Bobbiano, cena in trattoria per salvare la chiesa
Il tempio dedicato a San Michele è chiuso da anni con un grosso lucchetto per la presenza di crepe minacciose. Il comitato "Salviamo il cuore di Bobbiano" non si dà per vinto
Cristian Brusamonti
|1 ora fa

La chiesa di San Michele Arcangelo
C’è un grosso lucchetto che, finalmente, impedisce a chiunque di entrare liberamente all’interno della chiesa di San Michele a Bobbiano, sulle colline di Travo. È solo una delle misure per contrastare l’invasione di ladri e vandali all’interno della struttura, abbandonata da anni a causa delle crepe che la percorrono da parte a parte. Dopo un anno di attività, il comitato “Salviamo il cuore di Bobbiano” non ha smesso di darsi da fare per cercare di recuperare l’edificio, luogo amatissimo dagli abitanti della valle. E adesso rilancia con una cena benefica, la prossima settimana: giovedì 4 giugno, tutti invitati alla trattoria I Pastori per sostenere questa buona causa in compagnia.

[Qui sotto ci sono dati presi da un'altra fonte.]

Lemma create_session_ok baseline_id session_id handle w :
  is_nil session_id = false → app_ok w.1 → app_ok (create_session baseline_id session_id handle w).1.1.
Proof.
  intros Hnil Hok. enough (outcome (create_session baseline_id session_id handle) w
    (λ _ w', app_ok w'.1) (λ _ w', app_ok w'.1)) as Ho.
  { unfold outcome in Ho. by destruct (create_session _ _ _ _) as [w' []]. }
  apply outcome_bind. eapply outcome_mono; [apply session_limit_spec|simpl|by intros ?? ->].
  intros _ w1 [-> Hb]. apply outcome_bind. unfold outcome at 1, probe_host, host_step.
  destruct (host_probe _) as [[host s] [observed|[]]]; cbn [map_failure]; try by apply app_ok_hostless.
  apply outcome_bind, outcome_of; [|intros; by apply app_ok_hostless]. intros session Hs%map_failure_Ok.
  unfold outcome, insert_session, sys_bind, changing, sys_return. simpl.
  apply (app_ok_session (set_host host w.1)); [by apply app_ok_hostless|by eapply reach_new|by left].
Qed.

Lemma import_draft_ok handle document w :
  (document.(DraftDocument.revision) <= u64_MAX)%N → app_ok w.1 → app_ok (import_draft handle document w).1.1.
Proof.
  intros Hrev Hok. enough (outcome (import_draft handle document) w
    (λ _ w', app_ok w'.1) (λ _ w', app_ok w'.1)) as Ho.
  { unfold outcome in Ho. by destruct (import_draft _ _ _) as [w' []]. }
  apply outcome_bind. eapply outcome_mono; [apply session_limit_spec|simpl|by intros ?? ->].
  intros _ w1 [-> Hb]. apply outcome_bind, outcome_of; [|done]. intros session Hs%map_failure_Ok.
  unfold outcome, insert_session, sys_bind, changing, sys_return. simpl.
  apply app_ok_session; [done|by eapply reach_open|by left].
Qed.

Lemma import_plan_ok handle document w : app_ok w.1 → app_ok (import_plan handle document w).1.1.
Proof.
  intros Hok. enough (outcome (import_plan handle document) w
    (λ _ w', app_ok w'.1) (λ _ w', app_ok w'.1)) as Ho.
  { unfold outcome in Ho. by destruct (import_plan _ _ _) as [w' []]. }
  apply outcome_bind. unfold outcome at 1, inspecting.
  destruct (Nat.leb_spec MAX_APPLICATION_OBJECTS (size w.1.(DisksGraph.plans))) as [|Hb]; [done|].
  apply outcome_bind, outcome_of; [|done]. intros analysis Ha%map_failure_Ok.
  unfold outcome, sys_bind, changing, sys_return. simpl.
  destruct Hok as [Hs Hp Hr Hse Hpl Hru]. split; simpl; try done; [by apply size_insert_below|].
  intros id doc [[<- <-]|[_ Hl]]%lookup_insert_Some; [by eexists|by eapply Hpl].
Qed.

(** A session method that keeps sessions reachable. *)
Lemma in_session_ok {E A} (f : E → DisksGraphError) id
    (method : PlanSession → PlanSession * result A (Failure E)) w :
  (∀ session, w.1.(DisksGraph.sessions) !! id = Some session →
     session_reachable draft_codec serializers session →
     session_reachable draft_codec serializers (method session).1) →
  app_ok w.1 → app_ok (in_session f id method w).1.1.
Proof.
  intros Hm Hok. apply holds_in_session; [|done]. intros session Hs.
  apply app_ok_session; [done|apply Hm; [done|by eapply ao_session]|right; by eexists].
Qed.

Lemma app_step_ok w w' : app_ok w.1 → app_step w w' → app_ok w'.1.
Proof.
  pose proof (app_ok_hostless (H:=H)) as Hh.
  intros Hok [|operations|b sid h Hnil|h doc Hrev|id rev ni nn c Hf|id rev|id rev|b id rev
    |id rev c session e b Hp|h doc|rid doc sm|id|id|id|host s].
  - apply (keeps_bind (holds_app app_ok)); [by apply holds_host_step|intros; apply keeps_pure|done].
  - by apply (holds_capabilities app_ok).
  - by apply create_session_ok.
  - by apply import_draft_ok.
  - apply in_session_ok; [|done]. intros session Hs Hr. apply reach_edit; [done|by apply Hf].
  - apply in_session_ok; [|done]. intros session _ Hr. by apply reach_undo.
  - apply in_session_ok; [|done]. intros session _ Hr. by apply reach_redo.
  - by apply (holds_prepare_rebase app_ok).
  - apply in_session_ok; [|done]. intros s0 _ Hr. by eapply reach_rebase.
  - by apply import_plan_ok.
  - pose proof (apply_document_spec rid doc sm w) as Ha.
    destruct (apply_document_with_updates _ _ _ _) as [w1 [published r]]. by eapply attempted_ok.
  - unfold close_session, session_of, inspecting, sys_bind, changing.
    destruct (_ !! id); [|done]. by apply app_ok_delete.
  - unfold close_plan, export_plan, inspecting, sys_bind, changing.
    destruct (_ !! id); [|done]. by apply app_ok_delete.
  - unfold close_run, run_of, inspecting, sys_bind, changing.
    destruct (_ !! id); [|done]. by apply app_ok_delete.
  - by apply Hh.
Qed.
End steps.

(** ** Updates *)

Section updates.
Context {H S : Type}.
Context `{RuntimeText, FacadeText, Os S, RuntimeHost H S, BackendDispatcher S, Allocator S}.
Implicit Types (w : DisksGraph H * S).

Benché da tempo l’edificio a lato del caratteristico torrione sia stato preda di furti e non rimanga più molto da sottrarre, negli ultimi tempi la parrocchia - attraverso il parroco di Travo don Omar Bonini - ha provveduto a sgomberare gli ultimi oggetti di valore che erano custoditi all’interno: libri, armadi e perfino i lampadari, che ora sono stati trasferiti in luogo sicuro.